O Governo escolheu as comunidades inter-municipais (CIM) do Alto Minho (Minho Lima) e da Região de Aveiro (Baixo Vouga) para realizar o estudo-piloto sobre as potencialidades da gestão supramunicipal.
O Documento Verde da Reforma da Administração Local previa, especificamente, o reforço da gestão municipal e inter-municipal. Estas CIM-piloto vão servir de base ao estudo de modelos de competências, gestão e financiamento.
Uma das possibilidades desta gestão entre os vários municípios é, tal como o secretário de Estado Paulo Júlio já exemplificou em público, que seja a CIM a processar os salários de todas as câmaras municipais nela incluídas, de forma a ganhar escala e racionalizar recursos.
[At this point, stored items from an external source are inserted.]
Lemma spaced_from_snoc {A} d o (l : list (Z * A)) e :
  spaced_from d o l -> (∀ t0, last_from o l = Some t0 -> (t0 + d <= e.1)%Z) ->
  spaced_from d o (l ++ [e]).
Proof.
  revert o. induction l as [|e' l IH]; intros o Hs He; simpl in *.
  - split; [|done]. destruct o; [by apply He|done].
  - destruct Hs as [H1 H2]. split; [done|]. apply IH; [done|].
    intros t0 Ht. apply He. unfold last_from in *. destruct l as [|p l]; simpl in *; [done|].
    destruct (last (p :: l)) eqn:E; [done|]. by apply last_None in E.
Qed.

Lemma spaced_from_span {A} d t0 (l : list (Z * A)) tn :
  spaced_from d (Some t0) l -> last_from (Some t0) l = Some tn ->
  (t0 + Z.of_nat (length l) * d <= tn)%Z.
Proof.
  revert t0. induction l as [|e l IH]; intros t0 Hs Hl; simpl in *.
  - unfold last_from in Hl. simpl in Hl. simplify_eq. lia.
  - destruct Hs as [H1 H2]. assert (last_from (Some e.1) l = Some tn) as Hl'.
    { unfold last_from in *. destruct l as [|p l]; simpl in *; [done|].
      destruct (last (p :: l)) eqn:E; [done|]. by apply last_None in E. }
    specialize (IH _ H2 Hl'). lia.
Qed.

(** A silent operator never outputs what it is silent about, up to teardown. *)
Lemma feed_silent {A B} (P : B -> Prop) (o : Op A B) s l :
  silent P o -> ∀ y, y ∈ (feed o s l).2 -> ¬ P y.
Proof.
  intros [Hs Hc]. revert s. induction l as [|x l IH]; intros s y; [simpl; set_solver|].
  rewrite feed_cons. simpl. rewrite elem_of_app. intros [Hy|Hy]; [by eapply Hs|by eapply IH].
Qed.

Lemma run_closed_silent {A B} (P : B -> Prop) (o : Op A B) l :
  silent P o -> ∀ y, y ∈ run_closed o l -> ¬ P y.
Proof.
  intros Hsil y. unfold run_closed. pose proof (feed_silent P o (op_init o) l Hsil) as Hf.
  destruct (feed o (op_init o) l) as [s ys]. simpl in Hf. rewrite elem_of_app.
  intros [Hy|Hy]; [by apply Hf|by eapply (proj2 Hsil)].
Qed.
O Governo escolhe assim duas CIM, “uma de território maioritariamente urbano” – a do Baixo Vouga – e outra de território maioritariamente rural – a do Alto Minho – para identificar “mecanismos de racionalização e redução das despesas correntes municipais através de ganhos de escala”, bem como redefinir os “modelos de gestão municipal e intermunicipal capazes de assegurar a manutenção da prestação de serviços públicos de qualidade e de proximidade”.
A Comunidade Intermunicipal do Alto Minho integra os concelhos dos Arcos de Valdevez, Caminha, Melgaço, Monção, Paredes de Coura, Ponte da Barca, Ponte do Lima, Valença, Viana do Castelo e Vila Nova de Cerveira, e é liderada por Rui Solheiro (na foto), autarca de Melgaço e líder dos autarcas socialistas. Em entrevista ao Negócios no mês passado, Rui Solheiro já tinha manifestado a sua disposição para ser uma das CIM-piloto.
Já a Comunidade Intermunicipal da Região de Aveiro inclui os municípios de Águeda, Albergaria-a-Velha, Anadia, Aveiro, Estarreja, Ílhavo, Murtosa, Oliveira do Bairro, Ovar, Sever do Vouga e Vagos, e é presidida por Ribau Esteves, presidente da Câmara de Ílhavo.
Estas comunidades intermunicipais estão integradas, cada uma, na subdivisão territorial NUT III (Nomenclatura de Unidade Territorial), onde se integra cada uma das associações de municípios do País. Com esta divisão e reforço de competências, os distritos acabam por perder alguma importância – reforçada pelo fim dos Governos Civis, que existiam nessa divisão territorial.
Processamento de salários ou gestão de equipamentos são possibilidades.
Dias depois de tomar posse, em Julho último, o secretário de Estado da Administração Local, Paulo Júlio, dava exemplos de funções que podiam ser desempenhadas de forma conjunta. “Há uma série de funções – processamento de salários, recursos humanos, contabilidade, compras, até mesmo a gestão de equipamentos que já existem nos territórios… é uma série de funções que podem ser geridas a nível mais eficaz se estiverem num nível superior”, explicou então ao Negócios.
Este processo de estudo-piloto terá quatro fases e deverá estar concluído na segunda quinzena de Janeiro do próximo ano, altura em que será feito o relatório final. O levantamento e análise das atribuições e competências já está em curso.
Do grupo de trabalho responsável – Grupo Coordenador – farão parte a directora-geral das Autarquias Locais, Eugénia Santos, um representante de cada CIM-piloto, representantes dos gabinetes dos secretários de Estado António Almeida Henriques (Economia e Desenvolvimento Regional) de Daniel Campelo (Florestas e Desenvolvimento Rural) e de Paulo Júlio (Administração Local). Haverá ainda um membro da Associação Nacional de Municípios.
Pela participação no grupo de trabalho “não há lugar a qualquer remuneração ou compensação financeira”, esclarece o despacho de Paulo Júlio.